I’ve got a conda-forge recipe for a complex sandwich of Python / Cython / C++
It’s been building for us locally for years, and we regularly use it on Windows, Linux and Mac platforms.
But when it’s built by conda-build with the conda-forge system (on conda-forge CI or with the build-locally.py
script) then it segfaults out on the test stage, with (at least one) or our tests.
Here’s the PR with the latest build config:
Note that it doesn’t fail with a simple import (which does import all (most?) of the extension modules.
But most weirdly, if I install the built package (either built locally with build-locally.py
or by grabbing the artifact from the CI) into a hand-built test environment, the tests run fine with no segfaults.
If I do it all locally with the build-locally.py
script, I can activate the test environment it creates, and that does produce the segfault.
At a glance the test environment looks the same, but apparently something is different.
What’s even weirder is that this behavior seems to be consistent across all three platforms (and four python versions…) – WTF?
It does appear to be tied to one Cython extension – so likely is a bug in our code (and not an issue with Python or numpy ABI compatibility) but how in the world can we debug it if we don’t get the failure on our regular systems / environments?
And again, this particular code hasn’t changed in many years, and is working fine on our development and production systems – so ???

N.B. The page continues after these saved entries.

(* ===== verification/JoinOperator.v ===== *)
(** * Join operators

    Models [include/zeptodb/execution/join_operator.h] and
    [src/execution/join_operator.cpp]: the hash join with its four join types,
    the ASOF join and the window join, over any [IndexMap]. A column is the list
    of its [int64_t] values; [None] is a lookup of the map that would not return.
    [std::sort] is the parameter [sort_by] (it may order equal elements as it
    likes), and the two floating-point divisions of the window average are
    parameters. *)

From stdpp Require Import base gmap sets list fin_maps fin_sets strings sorting.
From Stdlib Require Import ZArith Lia.
From S2P Require Import Prelude.
From S2P Require Import FlatHashMap.

Open Scope Z_scope.

(** ** Data *)

Inductive JoinType : Type := INNER | LEFT | RIGHT | FULL.
Inductive WJAggType : Type := AVG | SUM | COUNT | MIN | MAX.

Definition JOIN_NULL : Z := INT64_MIN.

Record JoinResult : Type := mkJoin {
  left_indices : list Z;
  right_indices : list Z;
  match_count : Z;
}.

Definition empty_result : JoinResult := mkJoin [] [] 0.

(** The two [push_back]s and [++match_count]. *)
Definition emit (r : JoinResult) (li ri : Z) : JoinResult :=
  mkJoin (left_indices r ++ [li]) (right_indices r ++ [ri]) (match_count r + 1).

(** A column element, [data[i]]. *)
Definition at_ (data : list Z) (i : Z) : Z := default 0 (data !! Z.to_nat i).

Section Join.
Context {M : Type} `{!IndexMap (list Z) [] M}.

(** ** Build and probe *)

(** [for (i = 0; i < n; ++i) map[keys[i]].push_back(i)] *)
Fixpoint build_groups (m : M) (i : Z) (keys : list Z) : option M :=
  match keys with
  | [] => Some m
  | k :: rest => m' ← im_upsert m k (λ l, l ++ [i]); build_groups m' (i + 1) rest
  end.

(** The probe loop: [miss] when there is no bucket, [hit] for each of its rows. *)
Fixpoint probe_rows {S} (m : M) (miss : S → Z → S) (hit : S → Z → Z → S) (i : Z)
    (keys : list Z) (st : S) : option S :=
  match keys with
  | [] => Some st
  | k :: rest =>
      bucket ← im_find m k;
      probe_rows m miss hit (i + 1) rest
        (match bucket with
         | None => miss st i
         | Some rows => foldl (λ st j, hit st i j) st rows
         end)
  end.

Definition groups_of (keys : list Z) : option M :=
  build_groups (im_new (Z.of_nat (length keys))) 0 keys.

(** ** HashJoinOperator::execute *)

Definition hash_join (join_type : JoinType) (lk rk : list Z) : option JoinResult :=
  match join_type with
  | RIGHT =>
      m ← groups_of lk;
      probe_rows m (λ r ri, emit r (-1) ri) (λ r ri li, emit r li ri) 0 rk empty_result
  | FULL =>
      m ← groups_of rk;
      s ← probe_rows m (λ s li, (emit s.1 li (-1), s.2))
            (λ s li ri, (emit s.1 li ri, <[Z.to_nat ri := true]> s.2)) 0 lk
            (empty_result, replicate (length rk) false);
      Some (foldl (λ r p, if (p : Z * bool).2 then r else emit r (-1) p.1) s.1 (number 0 s.2))
  | _ =>
      m ← groups_of rk;
      probe_rows m (λ r li, match join_type with LEFT => emit r li (-1) | _ => r end)
        emit 0 lk empty_result
  end.

(** ** AsofJoinOperator *)

Section Sorted.
Context (sort_by : (Z → Z) → list Z → list Z).

(** [execute]: the right rows grouped by key and sorted by time, then a binary
    search per left row. *)
Definition asof_row (rt : list Z) (m : M) (r : JoinResult) (p : Z * (Z * Z)) : option JoinResult :=
  let '(li, (sym, l_ts)) := p in
  bucket ← im_find m sym;
  Some match bucket with
       | None => r
       | Some rindices =>
           let pos := bound (λ ridx, negb (l_ts <? at_ rt ridx)) rindices in
           match pos with
           | O => r
           | S pos' => emit r li (default 0 (rindices !! pos'))
           end
       end.

Fixpoint asof_rows (rt : list Z) (m : M) (r : JoinResult) (rows : list (Z * (Z * Z))) : option JoinResult :=
  match rows with
  | [] => Some r
  | p :: rest => r' ← asof_row rt m r p; asof_rows rt m r' rest
  end.

(** The two time columns are pointers that may be null. *)
Definition asof_join (lk rk : list Z) (left_time right_time : option (list Z))
    : outcome (option JoinResult) :=
  match left_time, right_time with
  | Some lt, Some rt =>
      Returned (m ← groups_of rk;
                asof_rows rt (im_for_each m (sort_by (at_ rt))) empty_result (number 0 (zip lk lt)))
  | _, _ => Thrown "AsofJoinOperator: left_time and right_time are required"
  end.

(** ** WindowJoinOperator *)

Record WindowJoinResult : Type := mkWindow {
  w_left_indices : list Z;
  agg_values : list Z;
  match_counts : list Z;
}.

(** [sum_i64]: additions of [int64_t] that wrap around. *)
Definition sum_i64 (vals : list Z) : Z := foldl (λ s v, i64 (s + v)) 0 vals.

Definition min_of (vals : list Z) : Z :=
  let m := foldl Z.min INT64_MAX vals in if m =? INT64_MAX then 0 else m.
Definition max_of (vals : list Z) : Z :=
  let m := foldl Z.max INT64_MIN vals in if m =? INT64_MIN then 0 else m.

(** [double] arithmetic: [(int64_t)((double)sum / n)], and the same with the sum
    taken in [double] too. *)
Context (avg_of_sum : Z → Z → Z) (avg_of_doubles : list Z → Z → Z).

(** Whether the rows [begin, end) of a group are consecutive. *)
Definition contiguous (idx : list Z) : bool :=
  match idx with
  | [] => true
  | base :: rest => bool_decide (Forall (λ p, p.2 = base + p.1) (number 1 rest))
  end.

Is there something special about the test environment that conda build creates that could explain this??
NOTE: we could simply de-activate those tests in the build setup – but I am very wary of a potential segfault! And the reason I added them in the first place is that the first time we did this, we accidentally shipped a broken Windows build – 'cause our Windows CI was broken, and it hasn’t been tested with that particular version of python and numpy. So running the test suite really is a good idea.